To illustrate this mechanism with an analogue example, imagine we have a group of 60 students, and their task is to produce a sequence of 60 numbers between 1 and 6. It is of course impossible to predict how many 1's, 2's, etc. will be produced, especially if the students are allowed to communicate and construct sequences with, say, artificially many 1's. If on the other hand, each student throws a dice and the sequence is determined in this way, then most likely there will be approx. ten 1's, ten 2's, etc., i.e., the same fraction of each number. If the number of students would be larger, 100, 1000, 10000, and so on, the ratio of 1's will converge to 1:6 precisely (this is called the law of large numbers). Thus the behaviour of a "macroscopic" group of students is completely predictable, although (or rather, because) each individual acts randomly. In the same way, the random microscopic dynamics of gas molecules results in a well-predicable macroscopic evolution of the gas cloud.

The characterization of chaos and randomness in microscopic dynamics is one of the central objectives in my research. I am particularly excited about our recent progress in the investigation of an electron gas travelling through a crystal, where the atoms of the crystal are arranged at the vertices of a cubic lattice. In a joint paper with Andreas Strombergsson at Uppsala University, we explain that the randomness created by the collisions at the crystal lattice determines the evolution of a macroscopic electron cloud. This solves a puzzle posed by Dutch physicist Hendrik Lorentz (1853-1928) more than a century ago.

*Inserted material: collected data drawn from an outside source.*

(* ===== verification/Link.v ===== *)
(** * A connection as a sequence of frames

    The parts of the gateway above package transport only read and write whole
    frames. [link] is that view of a [*transport.Transport]: the frames and
    errors its reads will still return, the frames written so far, and how many
    more writes the peer accepts. A read past the script returns [lk_end]: the
    caller has always set a deadline or owns a closable connection, so a blocked
    read ends with an error. *)

From S2P Require Import Prelude GoIO Varint Frame.

Record link := mkLink {
  lk_in : list (res (list byte));
  lk_end : error;
  lk_out : list (list byte);
  lk_room : option nat;       (* None: every write succeeds *)
  lk_werr : error;
  lk_closed : bool;
  lk_threshold : option Z;    (* compression *)
  lk_maxPacketSize : Z
}.

Definition lk_set_in (l : link) (ins : list (res (list byte))) : link :=
  mkLink ins (lk_end l) (lk_out l) (lk_room l) (lk_werr l) (lk_closed l) (lk_threshold l) (lk_maxPacketSize l).

(** [t.ReadFrame()] *)
Definition link_ReadFrame (l : link) : res (list byte) * link :=
  if lk_closed l then (Err net_ErrClosed, l)
  else match lk_in l with
       | [] => (Err (lk_end l), l)
       | r :: ins => (r, lk_set_in l ins)
       end.

(** [t.WriteFrame(payload)]; the limits are those of [codec.Framer]. *)
Definition link_WriteFrame (l : link) (payload : list byte) : option error * link :=
  let limit := maxPacketSize (NewFramer (lk_maxPacketSize l)) in
  if lk_closed l then (Some transport_ErrClosed, l)
  else if blen payload =? 0 then (Some ErrEmptyPacket, l)
  else if limit <? blen payload then (Some (PacketTooLargeError (blen payload) limit), l)
  else match lk_room l with
       | Some O => (Some (lk_werr l), l)
       | room => (None, mkLink (lk_in l) (lk_end l) (lk_out l ++ [payload]) (pred <$> room) (lk_werr l)
                           (lk_closed l) (lk_threshold l) (lk_maxPacketSize l))
       end.

Definition link_EnableCompression (l : link) (threshold : Z) : option error * link :=
  match NewCompressionState threshold (lk_maxPacketSize l) with
  | Err err => (Some err, l)
  | Ok _ => (None, mkLink (lk_in l) (lk_end l) (lk_out l) (lk_room l) (lk_werr l) (lk_closed l)
                     (Some threshold) (lk_maxPacketSize l))
  end.

Definition link_Close (l : link) : link :=
  mkLink (lk_in l) (lk_end l) (lk_out l) (lk_room l) (lk_werr l) true (lk_threshold l) (lk_maxPacketSize l).

(** Write frames in order, stopping at the first error. *)
Fixpoint link_WriteAll (l : link) (ps : list (list byte)) : option error * link :=
  match ps with
  | [] => (None, l)
  | p :: ps' =>
    match link_WriteFrame l p with
    | (Some err, l') => (Some err, l')
    | (None, l') => link_WriteAll l' ps'
    end
  end.

(** ** Lemmas *)

Definition frame_fits (l : link) (p : list byte) : Prop :=
  p <> [] /\ blen p <= maxPacketSize (NewFramer (lk_maxPacketSize l)).

#[global] Instance frame_fits_dec l p : Decision (frame_fits l p).
Proof. unfold frame_fits. apply _. Defined.

Lemma link_WriteFrame_out l p e l' :
  link_WriteFrame l p = (e, l') ->
  lk_out l' = lk_out l ++ match e with Some _ => [] | None => [p] end /\ lk_in l' = lk_in l /\ lk_closed l' = lk_closed l /\
  lk_threshold l' = lk_threshold l /\ lk_end l' = lk_end l /\ lk_maxPacketSize l' = lk_maxPacketSize l.
Proof.
  unfold link_WriteFrame. repeat case_match; intros; simplify_eq/=; rewrite ?app_nil_r; done.
Qed.

Lemma link_WriteFrame_ok l p :
  lk_closed l = false -> lk_room l = None -> frame_fits l p ->
  link_WriteFrame l p =
  (None, mkLink (lk_in l) (lk_end l) (lk_out l ++ [p]) None (lk_werr l) false (lk_threshold l) (lk_maxPacketSize l)).
Proof.
  intros Hc Hr [Hn Hb]. unfold link_WriteFrame. rewrite Hc, Hr.
  rewrite (proj2 (Z.eqb_neq _ _)) by (by rewrite blen_0).
  by rewrite (proj2 (Z.ltb_ge _ _)).
Qed.

(** Frames reach the peer in order, and all of them unless an error is reported. *)
Lemma link_WriteAll_out ps : forall l e l',
  link_WriteAll l ps = (e, l') ->
  exists k, lk_out l' = lk_out l ++ take k ps /\ (e = None -> lk_out l' = lk_out l ++ ps) /\
    lk_in l' = lk_in l /\ lk_closed l' = lk_closed l.
Proof.
  induction ps as [|p ps IH]; intros l e l'; cbn.
  - intros; simplify_eq. exists 0%nat. by rewrite !app_nil_r.
  - destruct (link_WriteFrame l p) as [[err|] l1] eqn:E; apply link_WriteFrame_out in E as (Ho & Hi & Hc & _).
    + intros; simplify_eq. exists 0%nat. by rewrite Ho.
    + intros H. apply IH in H as (k & Hk & Hall & Hi' & Hc'). exists (S k). cbn.
      rewrite Hk, Ho, Hi', Hc', Hi, Hc, <-app_assoc. split; [done|]. split; [|done].
      intros He. specialize (Hall He). rewrite Hk, Ho, <-!app_assoc in Hall. exact Hall.
Qed.

Definition writable (l : link) : Prop := lk_closed l = false /\ lk_room l = None.

Lemma writable_WriteFrame l p :
  writable l -> frame_fits l p ->
  exists l', link_WriteFrame l p = (None, l') /\ writable l' /\ lk_in l' = lk_in l /\
    lk_maxPacketSize l' = lk_maxPacketSize l.
Proof. intros [Hc Hr] Hf. rewrite link_WriteFrame_ok by done. eexists. by split_and!. Qed.

Lemma link_ReadFrame_cons l f ins :
  lk_closed l = false -> lk_in l = Ok f :: ins -> link_ReadFrame l = (Ok f, lk_set_in l ins).
Proof. intros Hc Hi. unfold link_ReadFrame. by rewrite Hc, Hi. Qed.
(** [dial] is the result of net.Dialer.DialContext. The last result is the
    connection that was opened and closed again, if there is one. *)
Definition Dial (d : Dialer) (now : Z) (dial : res link) (username : gostring) (uid : list byte)
    : res link * Dialer * option link :=
  let fail err dropped :=
    (Err err, mkDialer (dl_config d) (health_set (dl_health d) now HealthUnhealthy (Some err)), dropped) in
  if bool_decide (cf_Address (dl_config d) = []) then fail ErrBackendAddressEmpty None
  else match dial with
  | Err err => fail (ErrWrap ("dial backend " +:+ String.string_of_list_byte (cf_Address (dl_config d))) err) None
  | Ok t =>
    match link_WriteFrame t (Payload (mkPacket ProtocolVersion (cf_Host (dl_config d)) (cf_Port (dl_config d)) NextLogin)) with
    | (Some err, t) => fail (ErrWrap "write backend handshake" err) (Some (link_Close t))
    | (None, t) =>
      match link_WriteFrame t (StartPayload username uid) with
      | (Some err, t) => fail (ErrWrap "write backend login start" err) (Some (link_Close t))
      | (None, t) => (Ok t, d, None)
      end
    end
  end.

(** ** Login *)

Definition clientboundDisconnectID : Z := 0x00.
Definition clientboundEncryptionRequestID : Z := 0x01.
Definition clientboundSetCompressionID : Z := 0x03.

Record LoginResult := mkLoginResult { lr_UUID : list byte; lr_Username : gostring }.

Context (json_text : gostring -> option gostring).

(** The loop of [CompleteLogin]; [ctxErr] is the error of the login context when
    a read fails. Every round consumes one frame, so one more round than there
    are frames suffices ([login_loop_fuel]). *)
Fixpoint login_loop (fuel : nat) (ctxErr : option error) (forwarder : option ModernForwarding)
    (identity : PlayerIdentity) (backend : link) : res LoginResult * link :=
  match fuel with
  | O => (Err (ErrOther 0), backend)
  | S fuel' =>
    match link_ReadFrame backend with
    | (Err err, backend) =>
      (Err (match ctxErr with Some e => e | None => ErrWrap "read backend login packet" err end), backend)
    | (Ok frame, backend) =>
      match PacketID frame with
      | Err _ => (Err ErrUnexpectedLoginPacket, backend)
      | Ok (id, body) =>
        if id =? ClientboundPluginRequestID then
          match ParsePluginRequest frame, forwarder with
          | Ok request, Some forwarder' =>
            if negb (bool_decide (pr_Channel request = VelocityChannel)) then (Err ErrUnexpectedPlugin, backend)
            else match BuildResponse forwarder' identity with
                 | Err err => (Err (ErrWrap "build velocity forwarding response" err), backend)
                 | Ok response =>
                   match link_WriteFrame backend (PluginResponsePayload (pr_MessageID request) (Some response)) with
                   | (Some err, backend) => (Err (ErrWrap "write velocity forwarding response" err), backend)
                   | (None, backend) => login_loop fuel' ctxErr forwarder identity backend
                   end
                 end
          | _, _ => (Err ErrUnexpectedPlugin, backend)
          end
        else if id =? ClientboundLoginSuccessID then
          match ReadUUID frame with
          | (_, _, Some _) => (Err ErrUnexpectedLoginPacket, backend)
          | (uid, username, None) =>
            match link_WriteFrame backend (AppendVarInt [] ServerboundLoginAckID) with
            | (Some err, backend) => (Err (ErrWrap "write backend login acknowledgement" err), backend)
            | (None, backend) => (Ok (mkLoginResult uid username), backend)
            end
          end
        else if id =? clientboundDisconnectID then
          let reason := ParseDisconnectReason json_text frame in
          (Err (if bool_decide (reason = []) then ErrBackendDisconnected
                else ErrText ErrBackendDisconnected (String.string_of_list_byte reason)), backend)
        else if id =? clientboundEncryptionRequestID then (Err ErrUnsupportedEncryption, backend)
        else if id =? clientboundSetCompressionID then
          match ConsumeVarInt body with
          | Err _ => (Err ErrUnexpectedLoginPacket, backend)
          | Ok (threshold, used) =>
            if (threshold <? 0) || negb (used =? blen body) then (Err ErrUnexpectedLoginPacket, backend)
            else match link_EnableCompression backend threshold with
                 | (Some err, backend) => (Err (ErrWrap "enable backend compression" err), backend)
                 | (None, backend) => login_loop fuel' ctxErr forwarder identity backend
                 end
          end
        else (Err ErrUnexpectedLoginPacket, backend)
      end
    end
  end.
(** An undecided transfer is completed by the calls of the loop that are left. *)
Lemma undecided_completes b0 packets w :
  transfer_inv b0 packets w -> Forall undecided (tw_log w) -> writable (tw_client w) ->
  Forall (frame_fits (tw_client w)) (StartConfigurationPayload :: packets ++ [FinishPayload]) ->
  exists calls w' log, calls `suffix_of` loop_calls /\
    (Session_BarrierPhase (tw_session w) = Ok BarrierAwaitingClientConfigurationStart -> begun (tw_log w) = false -> calls = loop_calls) /\
    run_tops calls w = Some w' /\ Forall went_through log /\
    tw_log w' = tw_log w ++ log ++ [EvRelease (Ok (replay (handle_all b0 (log_inputs (tw_log w))), true))] /\
    tw_session w' = mkSession StateBackendPlay None /\ lk_closed (tw_conn w') = false.
Proof.
  intros Hi Hu Hw Hf.
  assert (Hdec : forall ev pre post, tw_log w = pre ++ ev :: post -> decides ev = false).
  { intros ev pre post E. rewrite E in Hu. by apply Forall_app in Hu as [_ [? _]%Forall_cons]. }
  destruct Hi as [k Hk Hs Hp Hc Hl|pre post Hl ? ? ? ? ?|pre e post fe Hl ? ? He ? ? ?]; [|by apply Hdec in Hl|].
  2: { apply Hdec in Hl. by destruct He as [[-> _]|[-> _]]. }
  inversion_clear Hf as [|? ? Hf1 Hf2]. set (ins := log_inputs (tw_log w)) in *.
  assert (E : w = open_world b0 (tw_conn w) packets k ins (tw_client w) (tw_log w)).
  { destruct w as [ws wc wp wcl wl]. cbn in *. unfold open_world. by subst ws wp. }
  set (conn := tw_conn w) in *. set (client := tw_client w) in *. set (log := tw_log w) in *. clearbody ins conn client log. subst w.
  assert (H6 : forall cl lg, run_tops [TAtomic ARelease] (open_world b0 conn packets 6 ins cl lg) =
    Some (mkWorld (mkSession StateBackendPlay None) conn (mkPrepared false packets true SigClosed None) cl
            (lg ++ [EvRelease (Ok (replay (handle_all b0 ins), true))]))) by done.
  assert (H5 : forall cl lg, run_tops [TAtomic AAdvanceReady; TAtomic ARelease] (open_world b0 conn packets 5 ins cl lg) =
    run_tops [TAtomic ARelease] (open_world b0 conn packets 6 ins cl (lg ++ [EvAdvance 6 None]))).
  { intros cl lg. cbn [run_tops]. rewrite run_advance by (by right). done. }
  assert (H4 : forall client lg, writable client -> Forall (frame_fits client) (packets ++ [FinishPayload]) -> exists cl,
    run_tops [TWrite []; TAtomic AAdvanceReady; TAtomic ARelease] (open_world b0 conn packets 4 ins client lg) =
    run_tops [TAtomic AAdvanceReady; TAtomic ARelease] (open_world b0 conn packets 5 ins cl (lg ++ [EvWrite None]))).
  { intros cl lg Hw' Hf'. eexists. pose proof (run_write b0 conn packets ins cl lg [] Hw' Hf' eq_refl) as E. rewrite app_nil_r in E. cbn [fmap list_fmap] in E. cbn [run_tops]. by rewrite E. }
  assert (H3 : forall cl lg, run_tops [TAtomic AAdvanceStart; TWrite []; TAtomic AAdvanceReady; TAtomic ARelease] (open_world b0 conn packets 3 ins cl lg) =
    run_tops [TWrite []; TAtomic AAdvanceReady; TAtomic ARelease] (open_world b0 conn packets 4 ins cl (lg ++ [EvAdvance 4 None]))).
  { intros cl lg. change (TAtomic AAdvanceStart :: ?l) with ([TAtomic AAdvanceStart] ++ l). rewrite run_tops_cons, run_advance by (by left). done. }
  assert (Hk' : k = 3 \/ k = 4 \/ k = 5 \/ k = 6) by lia. destruct Hk' as [->|[->|[->| ->]]].
  - destruct (begun log) eqn:Hb.
    + destruct (H4 client (log ++ [EvAdvance 4 None]) Hw Hf2) as [cl E4].
      exists (drop 1 loop_calls). eexists _, [EvAdvance 4 None; EvWrite None; EvAdvance 6 None].
      split; [by eexists [_]|]. split; [done|]. split.
      { unfold loop_calls. cbn [drop]. rewrite H3, E4, H5, H6. reflexivity. }
      split; [repeat constructor|]. cbn. by rewrite <-!app_assoc.
    + destruct (H4 (received client [StartConfigurationPayload]) ((log ++ [EvBegin None]) ++ [EvAdvance 4 None])) as [cl E4]; [done..|].
      exists loop_calls. eexists _, [EvBegin None; EvAdvance 4 None; EvWrite None; EvAdvance 6 None].
      split; [done|]. split; [done|]. split.
      { unfold loop_calls. pose proof (run_begin b0 conn packets ins client log [] Hw Hf1 eq_refl) as E.
        rewrite app_nil_r in E. cbn [fmap list_fmap taken app] in E. change (TBegin [] :: ?l) with ([TBegin []] ++ l).
        rewrite run_tops_cons. cbn [fmap list_fmap]. setoid_rewrite E. cbn [mbind option_bind].
        rewrite H3, E4, H5, H6. reflexivity. }
      split; [repeat constructor|]. cbn. by rewrite <-!app_assoc.
  - destruct (H4 client log Hw Hf2) as [cl E4]. exists (drop 2 loop_calls). eexists _, [EvWrite None; EvAdvance 6 None].
    split; [by eexists [_; _]|]. split; [done|]. split.
    { unfold loop_calls. cbn [drop]. rewrite E4, H5, H6. reflexivity. }
    split; [repeat constructor|]. cbn. by rewrite <-!app_assoc.
  - exists (drop 3 loop_calls). eexists _, [EvAdvance 6 None]. split; [by eexists [_; _; _]|]. split; [done|]. split.
    { unfold loop_calls. cbn [drop]. rewrite H5, H6. reflexivity. }
    split; [repeat constructor|]. cbn. by rewrite <-!app_assoc.
  - exists (drop 4 loop_calls). eexists _, []. split; [by eexists [_; _; _; _]|]. split; [done|]. split.
    { unfold loop_calls. cbn [drop]. rewrite H6. reflexivity. }
    split; [constructor|]. done.
Qed.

The breakthrough in this long-standing problem was made possible by "measure rigidity", a relatively new branch of pure mathematics that has led to a number of important applications in several areas of pure and applied mathematics. In simplistic terms, measure rigidity may be viewed as a technical tool that can detect and characterize random phenomena without the need of heavy analysis. It is an extremely effective technique, and I am convinced we will see more spectacular applications in the future. The current focus of my research is to remove some of the simplifying assumptions in Lorentz' model of the electron gas. In particular the incorporation of quantum theory is a crucial challenge, and it will be interesting to see whether our measure rigidity techniques can be adapted to this setting.

My research programme contributes to the understanding of the laws of nature, the emergence of chaos and randomness and their effect on large-scale particle dynamics. It uses tools from many diverse areas in mathematics and physics, and fosters the interaction between the subjects. As fundamental research, it provides the theoretical foundation for technological applications.